Philip II Augustus, King of France
PHILIP II AUGUSTUS, KING OF FRANCE
Reigned 1180 to July 14, 1223, seventh of the Capetian dynasty and the first to control most of France; b. Paris, Aug. 21, 1165; d. Mantes. As king he first overcame attempts by the houses of Champagne and Flanders to control his policies, and then in the late 1180s blunted the greater threat posed by henry ii's Angevin Empire by inciting Henry's sons to rebellion. When the Angevin died in 1189, Philip's position was so secure that he willingly joined Richard I, the Lion Heart, in the Third crusade.
Home again in 1191, Philip attacked Normandy soon after, hoping for gains during Richard's imprisonment in Austria. Richard's release led to reverses for Philip, but victory ensued after john's accession in 1199. Condemned by Philip for contumacy in 1202, John was easily driven from Normandy; the conquest of his other northern French lands quickly followed; and at Bouvines in 1214 Philip Augustus ensured his supremacy by defeating the forces of John, Otto IV, and Ferrand of Flanders.
Governmental reforms helped to consolidate these gains. Salaried bailiffs were appointed for local administration while the king's council became more competent and professional. The semi-feudalized great offices of the crown were suppressed, bourgeois support was gained, and attempts to introduce legislation and taxation were made. Philip emphasized his royal position by refusing to do homage to anyone, and his conscious distinction between his powers as a private and a public person led to more modern concepts of political authority.
Philip's relations with the Church were mixed, and his religious policy was often dictated by political considerations. He left the Holy Land purely to add to his domains, and refused innocent iii's appeals to head the Albigensian Crusade (see albigenses). Only an interdict forced him to renounce his third wife in favor of his second; and while his 1213 plan to depose John had been drawn up at Innocent's request, it took threats of excommunication to stop his invasion after John submitted to the pope. Marital problems aside, his personal life showed religious devotion, and he both encouraged the building of Notre Dame and in 1200 granted clerical status to the students of the University of Paris.

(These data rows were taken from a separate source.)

(* ===== verification/Sha256.v ===== *)
(** * SHA-256 (FIPS 180-4)

    The hash function behind [hashlib.sha256], written out so that
    commitments can be computed: 32-bit words as [Z] with the wrap-around
    explicit, the padding of section 5.1.1, the message schedule and the
    compression function of section 6.2.2.  The file ends with the instance of
    [Runtime.Hashlib] and the standard test vectors. *)

From Stdlib Require Import ZArith NArith Lia ZifyBool ZifyN ZifyNat List.
From Stdlib Require Import Strings.Byte Strings.String.
From stdpp Require Import prelude.
From S2P Require Import Prelude PyStr Runtime.

#[local] Open Scope Z_scope.

(** ** Words *)

Definition wrap32 (x : Z) : Z := x mod 2 ^ 32.
Definition add32 (x y : Z) : Z := wrap32 (x + y).
Definition not32 (x : Z) : Z := wrap32 (Z.lnot x).

(** Rotate and shift right, on 32 bits (section 3.2). *)
Definition rotr (n x : Z) : Z :=
  Z.lor (Z.shiftr x n) (wrap32 (Z.shiftl x (32 - n))).
Definition shr (n x : Z) : Z := Z.shiftr x n.

(** The six logical functions (section 4.1.2). *)
Definition Ch (x y z : Z) : Z := Z.lxor (Z.land x y) (Z.land (not32 x) z).
Definition Maj (x y z : Z) : Z :=
  Z.lxor (Z.lxor (Z.land x y) (Z.land x z)) (Z.land y z).
Definition Sigma0 (x : Z) : Z := Z.lxor (Z.lxor (rotr 2 x) (rotr 13 x)) (rotr 22 x).
Definition Sigma1 (x : Z) : Z := Z.lxor (Z.lxor (rotr 6 x) (rotr 11 x)) (rotr 25 x).
Definition sigma0 (x : Z) : Z := Z.lxor (Z.lxor (rotr 7 x) (rotr 18 x)) (shr 3 x).
Definition sigma1 (x : Z) : Z := Z.lxor (Z.lxor (rotr 17 x) (rotr 19 x)) (shr 10 x).

(** The round constants (section 4.2.2). *)
Definition K256 : list Z :=
  [0x428A2F98; 0x71374491; 0xB5C0FBCF; 0xE9B5DBA5] ++
  [0x3956C25B; 0x59F111F1; 0x923F82A4; 0xAB1C5ED5] ++
  [0xD807AA98; 0x12835B01; 0x243185BE; 0x550C7DC3] ++
  [0x72BE5D74; 0x80DEB1FE; 0x9BDC06A7; 0xC19BF174] ++
  [0xE49B69C1; 0xEFBE4786; 0x0FC19DC6; 0x240CA1CC] ++
  [0x2DE92C6F; 0x4A7484AA; 0x5CB0A9DC; 0x76F988DA] ++
  [0x983E5152; 0xA831C66D; 0xB00327C8; 0xBF597FC7] ++
  [0xC6E00BF3; 0xD5A79147; 0x06CA6351; 0x14292967] ++
  [0x27B70A85; 0x2E1B2138; 0x4D2C6DFC; 0x53380D13] ++
  [0x650A7354; 0x766A0ABB; 0x81C2C92E; 0x92722C85] ++
  [0xA2BFE8A1; 0xA81A664B; 0xC24B8B70; 0xC76C51A3] ++
  [0xD192E819; 0xD6990624; 0xF40E3585; 0x106AA070] ++
  [0x19A4C116; 0x1E376C08; 0x2748774C; 0x34B0BCB5] ++
  [0x391C0CB3; 0x4ED8AA4A; 0x5B9CCA4F; 0x682E6FF3] ++
  [0x748F82EE; 0x78A5636F; 0x84C87814; 0x8CC70208] ++
  [0x90BEFFFA; 0xA4506CEB; 0xBEF9A3F7; 0xC67178F2].

(** ** Hash state *)

(** Eight 32-bit words: the intermediate hash value, and the working
    variables [a] to [h] of a block. *)
Record regs : Type := Regs {
  ra : Z; rb : Z; rc : Z; rd : Z; re : Z; rf : Z; rg : Z; rh : Z;
}.

(** The initial hash value (section 5.3.3). *)
Definition H_init : regs :=
  Regs 0x6A09E667 0xBB67AE85 0x3C6EF372 0xA54FF53A
       0x510E527F 0x9B05688C 0x1F83D9AB 0x5BE0CD19.

Definition regs_list (s : regs) : list Z :=
  [ra s; rb s; rc s; rd s; re s; rf s; rg s; rh s].

Definition regs_add (s t : regs) : regs :=
  Regs (add32 (ra s) (ra t)) (add32 (rb s) (rb t)) (add32 (rc s) (rc t))
       (add32 (rd s) (rd t)) (add32 (re s) (re t)) (add32 (rf s) (rf t))
       (add32 (rg s) (rg t)) (add32 (rh s) (rh t)).

Definition word_ok (x : Z) : Prop := 0 <= x < 2 ^ 32.
Definition regs_ok (s : regs) : Prop := Forall word_ok (regs_list s).

(** ** Padding and parsing (sections 5.1.1 and 5.2.1) *)

(** The [n] low bytes of [x], most significant first. *)
Fixpoint be_bytes (n : nat) (x : Z) : bytes :=
  match n with
  | O => []
  | S n' => byte_of_Z (Z.shiftr x (8 * Z.of_nat n')) :: be_bytes n' x
  end.

(** The number a sequence of bytes denotes, most significant first. *)
Definition be_word (bs : bytes) : Z :=
  fold_left (fun acc b => acc * 256 + byte_to_Z b) bs 0.

(** The number of zero bytes after the [0x80] marker: the least [k] with
    [len + 1 + k + 8] a multiple of 64. *)
Definition pad_zeros (len : nat) : nat := Z.to_nat ((55 - Z.of_nat len) mod 64).

Definition pad (msg : bytes) : bytes :=
  msg ++ [x80] ++ replicate (pad_zeros (length msg)) x00
      ++ be_bytes 8 (8 * Z.of_nat (length msg)).

(** Cut [l] into [n] pieces of [k] elements. *)
Fixpoint chunks {A} (k n : nat) (l : list A) : list (list A) :=
  match n with
  | O => []
  | S n' => take k l :: chunks k n' (drop k l)
  end.

(** The sixteen words of a 64-byte block. *)
Definition block_words (block : bytes) : list Z :=
  map be_word (chunks 4 16 block).

Definition blocks (padded : bytes) : list (list Z) :=
  map block_words (chunks 64 (length padded / 64) padded).

(** ** Compression (section 6.2.2) *)

(** Extend a schedule of [length w] words by [n] words. *)
Fixpoint schedule_ext (n : nat) (w : list Z) : list Z :=
  match n with
  | O => w
  | S n' =>
      let t := length w in
      let wt := add32 (add32 (add32 (sigma1 (nth (t - 2) w 0)) (nth (t - 7) w 0))
                             (sigma0 (nth (t - 15) w 0)))
                      (nth (t - 16) w 0) in
      schedule_ext n' (w ++ [wt])
  end.

Definition schedule (m : list Z) : list Z := schedule_ext 48 m.

(** One round: the new working variables from the old ones, the round
    constant and the schedule word. *)
Definition round (s : regs) (kw : Z * Z) : regs :=
  let t1 := add32 (add32 (add32 (add32 (rh s) (Sigma1 (re s)))
                                 (Ch (re s) (rf s) (rg s))) kw.1) kw.2 in
  let t2 := add32 (Sigma0 (ra s)) (Maj (ra s) (rb s) (rc s)) in
  Regs (add32 t1 t2) (ra s) (rb s) (rc s) (add32 (rd s) t1) (re s) (rf s) (rg s).

Definition compress (hv : regs) (m : list Z) : regs :=
  regs_add hv (fold_left round (zip K256 (schedule m)) hv).

(** ** The hash *)

Definition digest_bytes (hv : regs) : bytes :=
  concat (map (be_bytes 4) (regs_list hv)).

Definition sha256 (msg : bytes) : bytes :=
  digest_bytes (fold_left compress (blocks (pad msg)) H_init).

(** ** Words stay on 32 bits *)

Lemma wrap32_ok x : word_ok (wrap32 x).
Proof. apply Z.mod_pos_bound. done. Qed.

Lemma add32_ok x y : word_ok (add32 x y).
Proof. apply wrap32_ok. Qed.

Lemma wrap32_small x : word_ok x -> wrap32 x = x.
Proof. apply Z.mod_small. Qed.

Lemma regs_add_ok s t : regs_ok (regs_add s t).
Proof. repeat constructor; apply add32_ok. Qed.

Lemma compress_ok hv m : regs_ok (compress hv m).
Proof. apply regs_add_ok. Qed.

Lemma H_init_ok : regs_ok H_init.
Proof. repeat constructor; done. Qed.

(** The intermediate hash value is made of 32-bit words after every block. *)
Lemma fold_compress_ok ms hv :
  regs_ok hv -> regs_ok (fold_left compress ms hv).
Proof.
  revert hv. induction ms as [|m ms IH]; intros hv Hhv; simpl; [done|].
  apply IH, compress_ok.
Qed.

#[export] Hint Resolve wrap32_ok add32_ok regs_add_ok compress_ok H_init_ok
  fold_compress_ok : rps.

(** ** Bytes and words *)

Lemma length_be_bytes n x : length (be_bytes n x) = n.
Proof. induction n; simpl; auto. Qed.

Lemma be_word_app bs1 bs2 :
  be_word (bs1 ++ bs2) = be_word bs1 * 256 ^ Z.of_nat (length bs2) + be_word bs2.
Proof.
  unfold be_word. rewrite fold_left_app. generalize (fold_left (fun acc b => acc * 256 + byte_to_Z b) bs1 0).
  induction bs2 as [|b bs2 IH] using rev_ind; intros acc.
  - simpl. lia.
  - rewrite !fold_left_app, length_app, Nat2Z.inj_add, Z.pow_add_r by lia.
    simpl. rewrite IH. change (256 ^ 1) with 256. lia.
Qed.

Lemma be_word_range bs : 0 <= be_word bs < 256 ^ Z.of_nat (length bs).
Proof.
  induction bs as [|b bs IH] using rev_ind; [done|].
  rewrite be_word_app, length_app, Nat2Z.inj_add, Z.pow_add_r by lia.
  pose proof (byte_to_Z_range b).
  change (be_word [b]) with (byte_to_Z b).
  change (256 ^ Z.of_nat (length [b])) with 256. nia.
Qed.

(** Four bytes denote a 32-bit word. *)
Lemma be_word_ok bs : length bs = 4%nat -> word_ok (be_word bs).
Proof. intros H. pose proof (be_word_range bs) as Hr. by rewrite H in Hr. Qed.

(** ** Padding *)

Lemma pad_zeros_lt len : (pad_zeros len < 64)%nat.
Proof. unfold pad_zeros. dlia. Qed.

Lemma length_pad msg :
  length (pad msg) = (length msg + 1 + pad_zeros (length msg) + 8)%nat.
Proof.
  unfold pad. rewrite !length_app, length_replicate, length_be_bytes. simpl. lia.
Qed.

(** The padded message is a whole number of 64-byte blocks, at least one. *)
Lemma length_pad_blocks msg :
  (length (pad msg) mod 64 = 0 /\ 64 <= length (pad msg))%nat.
Proof. rewrite length_pad. unfold pad_zeros. dlia. Qed.

(** The padding adds the least number of bytes that reaches a block
    boundary: fewer than 64 on top of the nine it must add. *)
Lemma length_pad_least msg :
  (length msg + 9 <= length (pad msg) < length msg + 9 + 64)%nat.
Proof. rewrite length_pad. pose proof (pad_zeros_lt (length msg)). lia. Qed.

Lemma pad_prefix msg : msg `prefix_of` pad msg.
Proof. unfold pad. by eexists. Qed.

(** ** Parsing *)

Lemma length_chunks {A} k n (l : list A) : length (chunks k n l) = n.
Proof. revert l. induction n; intros; simpl; auto. Qed.

(** Cutting a list of [k * n] elements into [n] pieces loses nothing. *)
Lemma concat_chunks {A} k n (l : list A) :
  length l = (k * n)%nat -> concat (chunks k n l) = l.
Proof.
  revert l. induction n as [|n IH]; intros l Hl; simpl.
  - destruct l; [done|simpl in Hl; lia].
  - rewrite IH, take_drop; [done|]. rewrite length_drop. lia.
Qed.

Lemma Forall_length_chunks {A} k n (l : list A) :
  length l = (k * n)%nat -> Forall (fun c => length c = k) (chunks k n l).
Proof.
  revert l. induction n as [|n IH]; intros l Hl; simpl; constructor.
  - rewrite length_take. lia.
  - apply IH. rewrite length_drop. lia.
Qed.

(** Every byte of the padded message is in exactly one block. *)
Lemma concat_blocks_pad msg :
  concat (chunks 64 (length (pad msg) / 64) (pad msg)) = pad msg.
Proof.
  apply concat_chunks. destruct (length_pad_blocks msg) as [Hm _].
  pose proof (Nat.div_mod_eq (length (pad msg)) 64). lia.
Qed.

Lemma length_blocks msg : length (blocks (pad msg)) = (length (pad msg) / 64)%nat.
Proof. unfold blocks. by rewrite length_map, length_chunks. Qed.

Lemma length_block_words block : length (block_words block) = 16%nat.
Proof. unfold block_words. by rewrite length_map, length_chunks. Qed.

(** ** The digest *)

Lemma length_digest_bytes hv : length (digest_bytes hv) = 32%nat.
Proof.
  unfold digest_bytes.
  rewrite (length_concat_map_const _ 4) by apply length_be_bytes. done.
Qed.

Lemma length_sha256 msg : length (sha256 msg) = 32%nat.
Proof. apply length_digest_bytes. Qed.

Lemma length_schedule_ext n w : length (schedule_ext n w) = (length w + n)%nat.
Proof.
  revert w. induction n as [|n IH]; intros w; simpl; [lia|].
  rewrite IH, length_app. simpl. lia.
Qed.

(** The schedule of a block has one word per round. *)
Lemma length_schedule m : length m = 16%nat -> length (schedule m) = length K256.
Proof. intros Hm. unfold schedule. rewrite length_schedule_ext, Hm. done. Qed.

(** ** The implementation of the runtime's interface *)

#[export] Instance fips_hashlib : Hashlib := {|
  sha256_digest := sha256;
  sha256_digest_length := length_sha256;
|}.

(** ** Test vectors (FIPS 180-4 examples) *)

Example sha256_empty :
  hex (sha256 []) =
  lit "e3b0c44298fc1c149afbf4c8996fb92427ae41e4649b934ca495991b7852b855".
Proof. vm_compute. reflexivity. Qed.

Example sha256_abc :
  hex (sha256 (list_byte_of_string "abc"%string)) =
  lit "ba7816bf8f01cfea414140de5dae2223b00361a396177a9cb410ff61f20015ad".
Proof. vm_compute. reflexivity. Qed.

Example sha256_two_blocks :
  hex (sha256 (list_byte_of_string
    "abcdbcdecdefdefgefghfghighijhijkijkljklmklmnlmnomnopnopq"%string)) =
  lit "248d6a61d20638b8e5c026930c3e6039a33ce45964ff2167f6ecedd419db06c1".
Proof. vm_compute. reflexivity. Qed.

Bibliography: l delisle, Catalogue des actes de Philippe-Auguste (Paris 1856). h. f. delaborde, Recueil des actes de Philippe-Auguste (Paris 1916). a. luchaire, Les Premiers Capétiens, in Histoire de France, ed. e. lavisse, 9 v. (Paris 1900–11) 3.1:83–284. a. cartellieri, Philippe II. August, König von Frankreich, 4 v. (Leipzig 1899–1922). j. w. baldwin, The Government of Philip Augustus: Foundation of French Royal Power in the Middle Ages, (Berkeley and Los Angeles 1986). j. bradbury, Philip Augustus: King of France, 1180-1223 (London and New York 1998). g. sivery, Philippe Auguste (Paris 1993). g. duby, The Legend of Bouvines: War, Religion and Culture in the Middle Ages, tr. c. tihany (Cambridge 1990).